Amit Nativ, M.Sc student under supervision of Prof. Natan T. Shaked, TAU

28 February 2018, 13:00 
Wolfson Engineering Building, Auditorium 011 
LMI Seminar

Abstract:

Phase imaging methods exploit the fact that the phase of the imaging field is typically much more informative than its amplitude. The relative phase shifts imaged using these techniques contain topography as well as refractive index information about the specimen under investigation. As such, phase imaging offers the opportunity to image transparent objects (such as biological cells), otherwise invisible under regular bright field microscopes, or topography of nano and micro structures in material sciences.

 

The basic physical principle behind phase imaging is interference. To achieve interference, two beams incident on an optical detector must be mutually coherent in space and time. Using highly coherent illumination makes it easy to obtain interference. Unfortunately, besides having lower resolution, imaging with a highly coherent light degrades the output image quality due to parasitic interferences, phase halos, speckle noise and ringing artifacts around sharp edges. Thus, high coherence illumination damages the ability to measure small phase and amplitude spatial changes, making it unsuitable for imaging objects with size in the order of the diffraction limit.

 

In this work, I present two optical systems capable of achieving high quality phase images under low spatial-coherence illumination.
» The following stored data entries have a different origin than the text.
(** C31: the analysis of a run under the tracer (without --sandbox, where no
    limit is hit) prints one JSON document when something was traced and the
    strings of the trace, the session and the attestation hold no control
    character other than a newline, a carriage return or a tab; it reads back as the verdict, the scores, the
    findings and the trace: every event that was reported, in order, each denied
    one followed by its violation. *)
Theorem analysis_reads_back session attestation status options es r :
  es ≠ [] → forallb textual_event es = true → str_forall textual session = true →
  str_forall textual attestation = true →
  conclude session attestation status false false (report_all (new_policy options) es) = Some r →
  parse_document (analysis_json r) =
  Some (analysis_value r (PolicyReporter.annotate (Policy.Engine.new (Analyze.policy options)) es)).
Proof.
  intros Hne Hes Hsession Hatt Hc.
  pose proof (engine_after_textual (Policy.Engine.new (Analyze.policy options)) es Hes eq_refl) as Hv.
  pose proof (annotate_textual (Policy.Engine.new (Analyze.policy options)) es Hes eq_refl) as Ha.
  set (aes := PolicyReporter.annotate _ es) in *.
  unfold conclude in Hc. rewrite PolicyReporter.report_all_engine in Hc.
  change (PolicyReporter.engine (new_policy options)) with (Policy.Engine.new (Analyze.policy options)) in Hc.
  set (vs := Policy.Engine.violations _) in *.
  destruct (analysis_assessment_spec (Analyze.d_summary (PolicyReporter.downstream
    (report_all (new_policy options) es))) vs status false false) as (a & Has & _ & _ & Hf).
  rewrite Has in Hc. cbn [mbind option_bind] in Hc. injection Hc as <-.
  apply (findings_textual _ _ _ _ _ _ Hv) in Hf.
  rewrite (analysis_print _ aes).
  - apply parse_print, (json_chars_encodable _ textual); [exact string_json_encodes|].
    unfold analysis_value. cbn [json_chars forallb fst snd Analyze.assessment Analyze.exit_status
      Analyze.timed_out Analyze.output_limited Analyze.session Analyze.attestation
      Analyze.observed_findings Analyze.policy_findings].
    rewrite verdict_textual, level_textual, Hsession, Hatt.
    destruct (findings_split (findings a) is_policy_finding vs Hv Hf) as [_ Hp].
    destruct (findings_split (findings a) (λ f, negb (is_policy_finding f)) vs Hv Hf) as [Ho _].
    rewrite !chars_map; [done|..].
    + apply Forall_forall. intros e Hin. apply event_json_chars. rewrite forallb_forall in Ha.
      by apply Ha, list_elem_of_In.
    + eapply Forall_impl; [exact Hf|]. apply located_chars.
    + eapply Forall_impl; [exact Hp|]. apply finding_chars.
    + eapply Forall_impl; [exact Ho|]. apply finding_chars.
  - cbn [Analyze.events_json]. rewrite PolicyReporter.report_all_downstream, downstream_json.
    apply events_stream; [by apply annotate_nonempty|done].
Qed.

(** A program that opens a denied file and then attempts to connect. *)
Definition analysis_options : Analyze.Options :=
  Analyze.mkOptions json_format (Policy.mkConfig ["/etc/shadow"] ["10.0.0.1"] [] 0) 30 (2 ^ 20) false
    default_config.

Definition analysis_events : list Event :=
  [TraceStarted 7 (mkContext 7 0); FileOpened 3 "/etc/shadow" (mkContext 7 1);
   NetworkConnected 4 "10.0.0.1:80" (mkContext 7 2)].

Lemma analysis_reads_back_witness :
  ∃ r, conclude "/tmp/s" "backend=ptrace" 0 false false (report_all (new_policy analysis_options) analysis_events) = Some r ∧
    verdict (Analyze.assessment r) = "reject" ∧
    parse_document (analysis_json r) =
    Some (analysis_value r (PolicyReporter.annotate (Policy.Engine.new (Analyze.policy analysis_options))
            analysis_events)).
Proof.
  eexists. split; [vm_compute; reflexivity|]. split; [reflexivity|].
  eapply (analysis_reads_back "/tmp/s" "backend=ptrace" 0 analysis_options analysis_events);
    first [discriminate | vm_compute; reflexivity].
Defined.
Both systems are compact and external to the imaging system. They can be easily connected externally to a bright-field microscope, thus turning any bright-field microscope illuminated by low spatial-coherence illumination into a phase imaging system. 

 

The first system, is a compact and external off-axis module for interferometric quantitative phase microscopy. In spite of the off-axis geometry of the interfering beams, the system can still achieve interference with low spatial-coherence illumination over the entire field of view. I demonstrate the imaging and the interference properties of the proposed interferometric module and use it for quantitative phase imaging of reflective samples.

 

The second system is an external, polarization-insensitive differential interference contrast (DIC) module, based on a shearing interferometer, which connects externally at the output port of an optical microscope. This module achieves differential phase imaging directly on the camera, does not require polarization optics and is insensitive to polarization, unlike traditional DIC techniques. In addition, it provides full control of the DIC shear and orientation. I demonstrate the use of this system for detecting defects in semiconductor wafers, even if the size of the defect is smaller than the resolution limit.